You are now in the main content area

An Award-Winning Fall for English

English Faculty Recipients of Major Grants and Awards
January 16, 2017

The Fall 2016 term has been truly remarkable for the number of awards received by faculty members in the Department of English at Ryerson University.

Two major five-year Social Sciences and Humanities Council of Canada Insight Grants were awarded to faculty in English. The first was awarded to research partners Dr. Lorraine Janzen Kooistra and Dr. Dennis Denisoff (a former Ryerson professor now based at the University of Tulsa), who have been working together on digital humanities research and aesthetic magazines since 2005. “Visualizing the Unmarked: The Social Politics of Fin-de-Siècle Periodicals and Digital Humanities Markup Practices” aims to develop theoretical models and coding practices that will illuminate the cultural diversity of contributors to these magazines. Many of these writers and artists had key aspects of their identities – such as gender, sexuality, nationality, and even name – erased from history; this project recuperates these characteristics by addressing the significance of their personal and political expressions in the literature and art of aesthetic periodicals. In this second phase of their peer-reviewed electronic resource, The Yellow Nineties Online (www.1890s.ca (external link) ), the research team will produce digital editions of four magazines of the 1890s whose innovative material features highlight a complex politics of individual and group identities: The Evergreen, The Savoy, The Dial, and The Green Sheaf.  Working with them are collaborators Jason Boyd (Ryerson, English), MJ Suhonos (Ryerson Library), Leslie Howsam (University of Windsor, History/Ryerson Centre for Digital Humanities), and Christopher Keep (Western University, English), as well as a dynamic team of research assistants, all of whom are Student Research Fellows at the Centre for Digital Humanities (https://www.torontomu.ca/cdh/).

The second Insight Grant was awarded to Canada Research Chair in Modern Literature and Culture and Professor of English Dr.

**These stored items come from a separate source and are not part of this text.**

(** * Book review application: the Express/Mongoose backend

    A shallow embedding of the backend of the book review application
    (server.js, middleware/auth.js, routes/reviews.js, routes/auth.js) and
    the properties of its review aggregation, validation, authentication
    and listing code.

    Conventions of the embedding.
    - Ratings, counts and sums of ratings are integers ([Z]).  A JavaScript
      number that the code computes by division is a [JS.number]: the
      double nearest to the quotient, as a rational, or one of the three
      non-finite values.  The integers up to 2^53 - 1 are doubles; beyond
      them the integers of the embedding are not the numbers of the code,
      and the quotient is left as it is.
    - A string is the text in UTF-8, byte by byte; validator's [trim] and
      [isLength] and the regular expressions see its characters.
    - A MongoDB collection is the list of its documents in natural
      (insertion) order; an ObjectId is a natural number; a Date is its
      number of milliseconds ([Z]).
    - A handler is a function from the state of the server to a new state
      and an early response or a value ([M]); [throw] is what the handler's
      try/catch turns into a 500 response.  A [Request] is the request as
      the routes see it, with the fields of its parsed body; [server] takes
      it together with what express.json() has made of the body, and [app]
      is the server for a body that has been parsed.
    - jsonwebtoken, bcryptjs, validator's e-mail functions and the regular
      expression engine are parameters of the development ([Section]
      variables). *)

From Stdlib Require Import ZArith QArith Qround Qabs List String Ascii Bool Lia.
From Stdlib Require Import Sorted Permutation.
Import ListNotations.
(** X16. In a state a run has reached while PLAYING, a tick whose new head
    is the cell of the tail tip is a legal move: the tick returns whatever
    the fuel, the game goes on, the head takes the cell the tail tip
    leaves, and length and score are unchanged. *)
Theorem moving_onto_tail_tip_is_legal
  (saved : option JsNumber) (fuel : nat) (evs : list Event) (s : State) (fuel' : nat) :
  run rnd fuel evs (boot saved) = Ok s ->
  gameState s = PLAYING ->
  newHeadOf s = last (snake s) (0, 0) ->
  exists s' : State,
    moveSnake rnd fuel' s = Ok s' /\
    gameState s' = PLAYING /\
    snake s' = newHeadOf s :: removelast (snake s) /\
    List.length (snake s') = List.length (snake s) /\
    score s' = score s.
Proof.
  intros Hrun Hg Hlast.
  destruct (reachable_SnakeInv rnd _ _ _ _ Hrun) as [Hne [Hnd Hfood]].
  pose proof (reachable_snake_inGrid rnd _ _ _ _ Hrun) as Hgrid.
  assert (Hsplit : snake s = removelast (snake s) ++ [newHeadOf s])
    by (rewrite Hlast; apply app_removelast_last; exact Hne).
  assert (Hin : In (newHeadOf s) (snake s)).
  { rewrite Hsplit. apply in_or_app. right. now left. }
  assert (Hw : hitsWall (newHeadOf s) = false).
  { apply hitsWall_inGrid. rewrite Forall_forall in Hgrid. now apply Hgrid. }
  assert (Hh : hitsSelf (newHeadOf s) (snake s) = false).
  { destruct (hitsSelf (newHeadOf s) (snake s)) eqn:E; [|reflexivity].
    apply hitsSelf_removelast in E. rewrite Hsplit in Hnd.
    apply NoDup_remove_2 in Hnd. rewrite app_nil_r in Hnd. contradiction. }
  assert (Hf : cellEqb (newHeadOf s) (food s) = false).
  { apply cellEqb_neq. intros E. apply Hfood. now rewrite <- E. }
  assert (Hret : exists s', moveSnake rnd fuel' s = Ok s').
  { unfold moveSnake, advance. unfold newHeadOf in Hw, Hh, Hf.
    destruct (dequeue_frame s) as [_ [Hs [Hfd _]]]. rewrite Hs, Hfd.
    destruct (snake s) as [|h rest]; [congruence|]. simpl hd in *.
    rewrite Hw, Hh, Hf. eauto. }
  destruct Hret as [s' Ht]. exists s'. split; [exact Ht|].
  destruct (moveSnake_outcome rnd _ _ _ Ht) as [_ [_ [_ [_ Hc]]]].
  destruct Hc as [[[E|E] _] | [_ [_ [Eg [[E _] | [_ [Es [Esc _]]]]]]]];
    try congruence.
  split; [congruence|]. split; [exact Es|]. split; [|exact Esc].
  rewrite Es. destruct (snake s) as [|h rest]; [congruence|].
  cbn [List.length]. now rewrite length_removelast_cons.
Qed.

Irene Gammel for "Operation Canada: Toward a Theory of the War Diary." In collaboration with Veterans Affairs Canada, this project explores the vast body of personal diaries kept during the First World War, including those by culturally diverse frontline soldiers (such as First Nations, Francophone, African-Canadian, Chinese, Indian, and Japanese), and by surgeons, nurses, and orderlies. The project also includes diaries by home-front workers in factories, family farms, and the Red Cross. Combined, these voices and family archives of textual, visual, and material artefacts represent an important part of Canada’s heritage. By engaging theories of memory, commemoration, and trauma, "Operation Canada" will reach multiple audiences through a scholarly monograph, a collaborative collection of essays, an online and analog selection of diaries, as well as a cross-Canada exhibition. The project involves local and international scholars as well as the Ryerson Library, and centrally features a rigorous training and development component for students in several programs in both the Faculty of Arts and the Faculty of Communication and Design. Dr. Gammel explains, “The potential impact of this study of textual and visual diaries is huge. Engaging scholars, students and Canadians not only in commemoration but in critical thinking regarding the Great War, and war and peace in general, will be a fitting tribute to the centenary of the First World War.”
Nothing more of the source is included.